Appeal, No. 329, Oct. T., 1961, from judgment of Court of Common Pleas of Northampton County, Feb. T., 1961, No. 25, in case of John F. Wilford v. William F. Dickey et ux. Judgment affirmed.


Elwood M. Malos, with him Norman Seidel, for appellants.

David B. Skillman, for appellee.

Before Ervin, Wright, Woodside, Watkins, Montgomery, and Flood, JJ. (rhodes, P.j., absent).

Author: Flood

[ 196 Pa. Super. Page 469]


The defendants have appealed from a judgment on the pleadings in favor of the plaintiff in an action to quiet title following a tax sale. The defendants' position is that they were the owners of the fee and received no notice of the sale as is required by the Real Estate Tax Sale Law of July 7, 1947, P.L. 1368, as amended, 72 P.S.§ 5860.101 et seq., and that therefore the sale was invalid.

The resolution of the question depends upon the meaning of a reservation in a deed to the premises dated May 28, 1912, executed by defendants' predecessors. By this deed James Strunk and Jane, his wife, who then owned the fee, conveyed the premises in question to Raphael L. Cerero in fee simple "Reserving to the parties of the first part, their heirs and assigns, the right to use the said premises as tenants of the party of the second part, free of rental, until the party of the second part, his heirs or assigns require the same

[ 196 Pa. Super. Page 470]

    in connection with the development of hydro-electric power on the Delaware River."

Later in the same year, Cerero conveyed his interest to Orrin R. Judd by a deed which recited the interest of the Strunks, their heirs and assigns. Since 1912 the Strunks and their assigns, including the defendants, apparently have occupied this tract as tenants without paying any rent therefor. Apparently, neither Cerero nor Judd undertook the development of hydroelectric power in the vicinity.
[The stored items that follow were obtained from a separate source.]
Lemma extents_product m t l e :
  0 < e <= UINT64_MAX ->
  (forall i x, extent_maximum m (shape_at t i) = Some x -> 0 < x) ->
  forall p, foldl (type_extent_step m t) (Some e) l = Some p <->
    exists xs, Forall2 (fun i x => extent_maximum m (shape_at t i) = Some x) l xs /\
      p = e * product xs /\ p <= UINT64_MAX.
Proof.
  intros He Hpos. revert e He. induction l as [|i l IH]; intros e He p.
  - cbn. split.
    + intros [= <-]. exists []. split; [constructor|]. cbn. lia.
    + intros (xs & Hxs & -> & _). inversion Hxs; subst. cbn. f_equal. lia.
  - cbn [foldl]. rewrite type_extent_step_exact.
    destruct (extent_maximum m (shape_at t i)) as [x|] eqn:Hx.
    + specialize (Hpos i x Hx) as Hx0.
      pose proof (Z.div_mod UINT64_MAX x ltac:(lia)). pose proof (Z.mod_pos_bound UINT64_MAX x Hx0).
      destruct (_ <? e) eqn:Hlt.
      * rewrite type_extents_None. split; [done|].
        intros (xs & Hxs & -> & Hle). exfalso. inversion Hxs as [|? y ? ys Hy Hys]; subst.
        rewrite Hx in Hy. injection Hy as <-. cbn in Hle.
        assert (1 <= product ys).
        { clear -Hys Hpos. induction Hys as [|j y l ys Hy _ IH]; cbn; [lia|].
          specialize (Hpos _ _ Hy). unfold product in *. nia. }
        fold (product ys) in Hle.
        assert (UINT64_MAX < e * x) by nia.
        assert (e * x <= e * x * product ys) by nia. lia.
      * rewrite IH by nia. split; intros (xs & Hxs & -> & Hle).
        -- exists (x :: xs). split; [by constructor|]. unfold product in *. cbn. lia.
        -- inversion Hxs as [|? y ? ys Hy Hys]; subst. rewrite Hx in Hy. injection Hy as <-.
           exists ys. split; [done|]. unfold product in *. cbn in *. lia.
    + rewrite type_extents_None. split; [done|]. intros (xs & Hxs & _).
      inversion Hxs; subst. congruence.
Qed.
Some years ago Judd ceased to pay taxes on the property and the tax sale to the plaintiff, by deed dated December 27, 1951, followed. The defendants failed to surrender possession of the property to plaintiff on demand and he brought this action in order to obtain possession.

As the court below held, the deed of 1912 on its face conveyed an estate in fee simple to Cerero which passed by deed to Judd and, following the tax sale, to the plaintiff. Under the language of the reservation the grantors and their assigns retained only a leasehold interest. This would give the defendants no right to be notified of the tax sale. Section 602 of the Real Estate Tax Law of July 7, 1947, P.L. 1368, as amended, 72 P.S. § 5860.602. As a result of the tax sale the defendants' interest is divested. Id. at Section 609, 72 P.S. § 5860.609.
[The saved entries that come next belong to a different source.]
(** One operation followed by the regions it owns. *)
Lemma regions_trace m recurse block_id block id op l s s' :
  verifies m recurse -> zget (m_operations m) id = Some op -> op_block op = block_id ->
  (forall r, r ∈ l -> r ∈ op_regions op) ->
  so_each (fun r =>
      _ ← so_refuse_if
        (match yvex_ir_block_at m r with
         | None => true
         | Some region => negb (b_parent_operation region =? id)
             || negb (b_function region =? b_function block)
         end) YVEX_ERR_FORMAT "region has invalid parent ownership";
      recurse r) l s = (s', Done tt) ->
  exists ids, block_trace m block_id (b_function block) s s' ids /\ walk m (Regions id l) ids.
Proof.
  intros Hrec Hop Hbl. revert s. induction l as [|r l IH]; intros s Hsub H.
  - cbn in H. injection H as <-. exists []. split; [|constructor]. split; [apply traced_nil|].
    repeat (split; [constructor|]). constructor.
  - cbn [so_each] in H. apply so_bind_Done in H as ([] & s1 & H1 & H2).
    apply so_bind_Done in H1 as ([] & s0 & H0 & H1).
    injection H0 as <- Hg%refuse_if_Done.
    destruct (Hrec _ _ _ H1) as (region & ids & Hreg & (Htr & Htree & Hfun & Hterm & Hord) & Hwalk).
    unfold yvex_ir_block_at in Hg. rewrite Hreg in Hg. bool_hyps.
    apply IH in H2 as (ids2 & (Htr2 & Htree2 & Hfun2 & Hterm2 & Hord2) & Hwalk2); [|set_solver].
    exists (ids ++ ids2). split; [|apply (walk_region _ _ _ region); [done|lia|done..]].
    split; [by eapply traced_app|].
    split; [|split; [|split; [|by apply ordered_app]]]; apply Forall_app; (split; [|done]); [..|done].
    + eapply Forall_impl; [exact Htree|]. intros i Hi. apply (tree_region m _ id op r i); [done..| |done]. apply Hsub. set_solver.
    + eapply Forall_impl; [exact Hfun|]. intros i Hi.
      by replace (b_function block) with (b_function region) by lia.
Qed.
The defendants argue that under the reservation, the Strunks retained not merely a leasehold interest, but what amounted to the entire beneficial estate in the premises since they had a complete right of use and occupancy without rental or conditions to be performed by them. They argue that this left to the grantee only the right to obtain the fee simple title if and when he required it in connection with the development of hydroelectric power on the Delaware River. They contend, in other words, that their predecessors retained all the rights inherent in the ownership of the fee -

[ 196 Pa. Super. Page 471]

    exclusive possession and full right of user with none of the usual duties of a tenant, such as payment of rent - subject only to be divested if the property ever was required by the grantee for the development of hydroelectric power.

They seek to have us draw from this the conclusion that the grantors and their successors, by the reservation in the 1912 deed, retained the fee, which has now devolved upon them, while the Strunks' grantees in the 1912 deed obtained only an executory limitation of the springing type. They base this argument upon Section 46 of the Restatement of Property, Comment m and Illustration 19. However, the case before us is clearly not comparable to that in the illustration referred to, which is as follows:

"A, owning Blackacre in fee simple absolute, transfers Blackacre 'to B and his heirs, excepting and reserving to the grantor and his heirs the north half of Blackacre until B marries C.' In the north half of Blackacre A retains an estate in fee simple subject to an executory limitation of the springing type."

In Illustration 19 the grantor in clear language reserved the fee of the north half "until B marries C". He did not do so here. More than that, in the illustration the grantor except the north half from his conveyance. It was not conveyed at all until such time as B married C. In such case, the fee remained in A until B's marriage to C. In this case, on the contrary, the language of the deed conveyed the fee to the grantees at once.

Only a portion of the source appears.